Radiation evaluator, 'Victoreen 6000B Nero', detector and monitor with accessories and case, metal / plastic / foam, made by Victoreen Instruments Co, Cleveland, Ohio, United States of America, 1960-1980
These various radiation meters were originally procured and/or used by the NSW government agencies including the former State Pollution Control Commission (SPCC), the Environment Protection Authority (EPA), the NSW Department of Environment and Conservation (DEC), and possibly the NSW Department of Health. These agencies, collectively over the years, regulated the use of radiation apparatus (for example X-ray machines used in medical diagnostics) and radioactive substances (for example cobalt-60 used in industrial gauging applications).
The equipment was used to measure the type and intensity of radiation. It exemplifies one of the many aspects of regulation administered by government health departments and augments the Museum's collection of measuring instruments and workplace health and safety material.
Written by Erika Dicker
Assistant Curator, 2007.
Equipment made by Victoreen Instruments Co in Cleveland, Ohio, United States of America, in 1960-1980.

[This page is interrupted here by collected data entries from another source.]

(** X8. When the constructor returns, the patch has the shape of the
    classifier's input (the whole image, not its largest centered square),
    the spatial axes are 1 and 2 for a channels-first classifier and 0 and
    1 otherwise, and every entry of the initial patch is the midpoint of
    the clip range, which lies inside that range when its bounds are
    ordered. *)
Theorem constructed_attack_layout
    (classifier : AdversarialPatchNumpy.estimator_t) (tgt : Z)
    (rmax smin smax lr : Q) (iters bs : Z)
    (self : AdversarialPatchNumpy.attack) (patch0 : Np.ndarray) :
  AdversarialPatchNumpy.__init__ classifier tgt rmax smin smax lr iters bs
  = Ok (self, patch0) ->
  AdversarialPatchNumpy.patch_shape self
  = AdversarialPatchNumpy.input_shape classifier
  /\ AdversarialPatchNumpy.image_shape self
     = AdversarialPatchNumpy.input_shape classifier
  /\ (AdversarialPatchNumpy.i_h self, AdversarialPatchNumpy.i_w self)
     = (if AdversarialPatchNumpy.channels_first classifier
        then (1%nat, 2%nat) else (0%nat, 1%nat))
  /\ Np.shape patch0 = AdversarialPatchNumpy.input_shape classifier
  /\ (forall i j k,
        (Np.item patch0 i j k
         == (snd (AdversarialPatchNumpy.clip_values classifier)
             - fst (AdversarialPatchNumpy.clip_values classifier)) / 2
            + fst (AdversarialPatchNumpy.clip_values classifier))%Q)
  /\ ((fst (AdversarialPatchNumpy.clip_values classifier)
       <= snd (AdversarialPatchNumpy.clip_values classifier))%Q ->
      forall i j k,
        (fst (AdversarialPatchNumpy.clip_values classifier)
         <= Np.item patch0 i j k
         <= snd (AdversarialPatchNumpy.clip_values classifier))%Q).
Proof.
  intros Hinit.
  destruct (init_facts _ _ _ _ _ _ _ _ _ _ Hinit)
    as (_ & _ & (Himg & Hps & Haxes) & Hshape & Hitems).
  repeat split; try assumption.
  - rewrite Hitems. now apply midpoint_between.
  - rewrite Hitems. now apply midpoint_between.
Qed.

Lemma constructed_attack_layout_witness :
  exists (self : AdversarialPatchNumpy.attack) (patch0 : Np.ndarray),
    AdversarialPatchNumpy.__init__ Spec.wide_classifier 0 (45 # 2) (1 # 10) 1 5 500 16
    = Ok (self, patch0)
    /\ AdversarialPatchNumpy.patch_shape self
       = AdversarialPatchNumpy.input_shape Spec.wide_classifier
    /\ AdversarialPatchNumpy.image_shape self
       = AdversarialPatchNumpy.input_shape Spec.wide_classifier
    /\ (AdversarialPatchNumpy.i_h self, AdversarialPatchNumpy.i_w self)
       = (if AdversarialPatchNumpy.channels_first Spec.wide_classifier
          then (1%nat, 2%nat) else (0%nat, 1%nat))
    /\ Np.shape patch0 = AdversarialPatchNumpy.input_shape Spec.wide_classifier
    /\ (forall i j k,
          (Np.item patch0 i j k
           == (snd (AdversarialPatchNumpy.clip_values Spec.wide_classifier)
               - fst (AdversarialPatchNumpy.clip_values Spec.wide_classifier)) / 2
              + fst (AdversarialPatchNumpy.clip_values Spec.wide_classifier))%Q)
    /\ ((fst (AdversarialPatchNumpy.clip_values Spec.wide_classifier)
         <= snd (AdversarialPatchNumpy.clip_values Spec.wide_classifier))%Q ->
        forall i j k,
          (fst (AdversarialPatchNumpy.clip_values Spec.wide_classifier)
           <= Np.item patch0 i j k
           <= snd (AdversarialPatchNumpy.clip_values Spec.wide_classifier))%Q).
Proof.
  eexists _, _. split; [reflexivity|].
  apply (constructed_attack_layout Spec.wide_classifier 0 (45 # 2) (1 # 10) 1 5 500 16).
  reflexivity.
Defined.

(** ** Attacks on channels-first classifiers, and empty batches *)

Section MaskFailure.

Import Np AdversarialPatchNumpy Spec.

Variable rotate : ndarray -> Q -> nat * nat -> ndarray.
Variable shift : ndarray -> Q * Q * Q -> ndarray.
Variable zoom : ndarray -> Q * Q * Q -> ndarray.
Variable random_random : nat -> Q.
Variable label : Type.
Variable loss_gradient : list ndarray -> list label -> list ndarray.
Variable self : attack.

#[local] Existing Instance M_bind.

(** The sampler starts by building the mask: when that fails, so does the
    sampler, before any draw. *)
Lemma sampler_mask_raises (e : py_error) (patch : ndarray) (scale : option Q)
    (s : state label) :
  _get_circular_patch_mask self = Raise e ->
  _random_transformation rotate shift zoom random_random label self patch scale s
  = (Raise e, s).
Proof.
  intros Hmask. unfold _random_transformation. apply bind_raise.
  unfold lift. now rewrite Hmask.
Qed.

Lemma augment_mask_raises (e : py_error) (image : ndarray) (images : list ndarray)
    (patch : ndarray) (scale : option Q) (s : state label) :
  _get_circular_patch_mask self = Raise e ->
  _augment_images_with_random_patch rotate shift zoom random_random label self
    (image :: images) patch scale s = (Raise e, s).
Proof.
  intros Hmask. unfold _augment_images_with_random_patch.
  apply bind_raise. apply for_each_first_raises. apply bind_raise.
  now apply sampler_mask_raises.
Qed.

Lemma augment_empty (patch : ndarray) (scale : option Q) (s : state label) :
  _augment_images_with_random_patch rotate shift zoom random_random label self
    [] patch scale s
  = (Raise (ValueError "need at least one array to concatenate"), s).
Proof. reflexivity. Qed.

(** An exception in the augmentation of the first iteration is the outcome
    of [generate]. *)
Lemma generate_augment_raises (e : py_error) (images : list ndarray)
    (y_target : list label) (s : state label) :
  0 < max_iter self ->
  _augment_images_with_random_patch rotate shift zoom random_random label self
    images (patch s) None s = (Raise e, s) ->
  generate rotate shift zoom random_random label loss_gradient self
    (ImageBatch images) y_target s = (Raise e, s).
Proof.
  intros Hiter Haug. unfold generate.
  rewrite (py_range_cons _ Hiter).
  apply bind_raise. apply for_each_first_raises.
  unfold generate_iteration.
  rewrite (bind_step label (get_patch label) _ s s (patch s) eq_refl).
  now apply bind_raise.
Qed.

Lemma apply_patch_augment_raises (e : py_error) (images : list ndarray)
    (scale : Q) (patch_external : option ndarray) (s : state label) :
  (forall p,
     _augment_images_with_random_patch rotate shift zoom random_random label
       self images p (Some scale) s = (Raise e, s)) ->
  apply_patch rotate shift zoom random_random label self images scale
    patch_external s = (Raise e, s).
Proof.
  intros Haug. unfold apply_patch.
  rewrite (bind_step label (get_patch label) _ s s (patch s) eq_refl).
  apply bind_raise. apply Haug.
Qed.

End MaskFailure.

Victoreen Instruments Co is a branch of Elimpex Ltd, and makes a wide range of quality assurance measurement equipment for radiation therapy, diagnostic x-ray and radiation safety surveys.
The detector is a non-invasive evaluator of radiation outputs. In a single non-invasive exposure, it simultaneously measures all three variables that characterise image quality: kVp (peak kilovoltage), time and linearity. The unit features software that enables it to translate machine performance from raw data to final reports, eliminating the laborious calculations usually required in statistical and compliance analysis.
The instrument measures the characteristics of an X-ray unit. It includes two pairs of photo detectors to measure the kVp (peak kilovoltage) of the X-ray beam, a single photo detector to measure the relative film exposure produced by the beam, and another single photo detector used to measure the relative current in mA (milliamps) of the X-ray unit. The instrument multiplexes the signals and converts them to digital form for storage and analysis by a microprocessor. The output is a display whose content the user selects via either a switch panel or a remote control unit.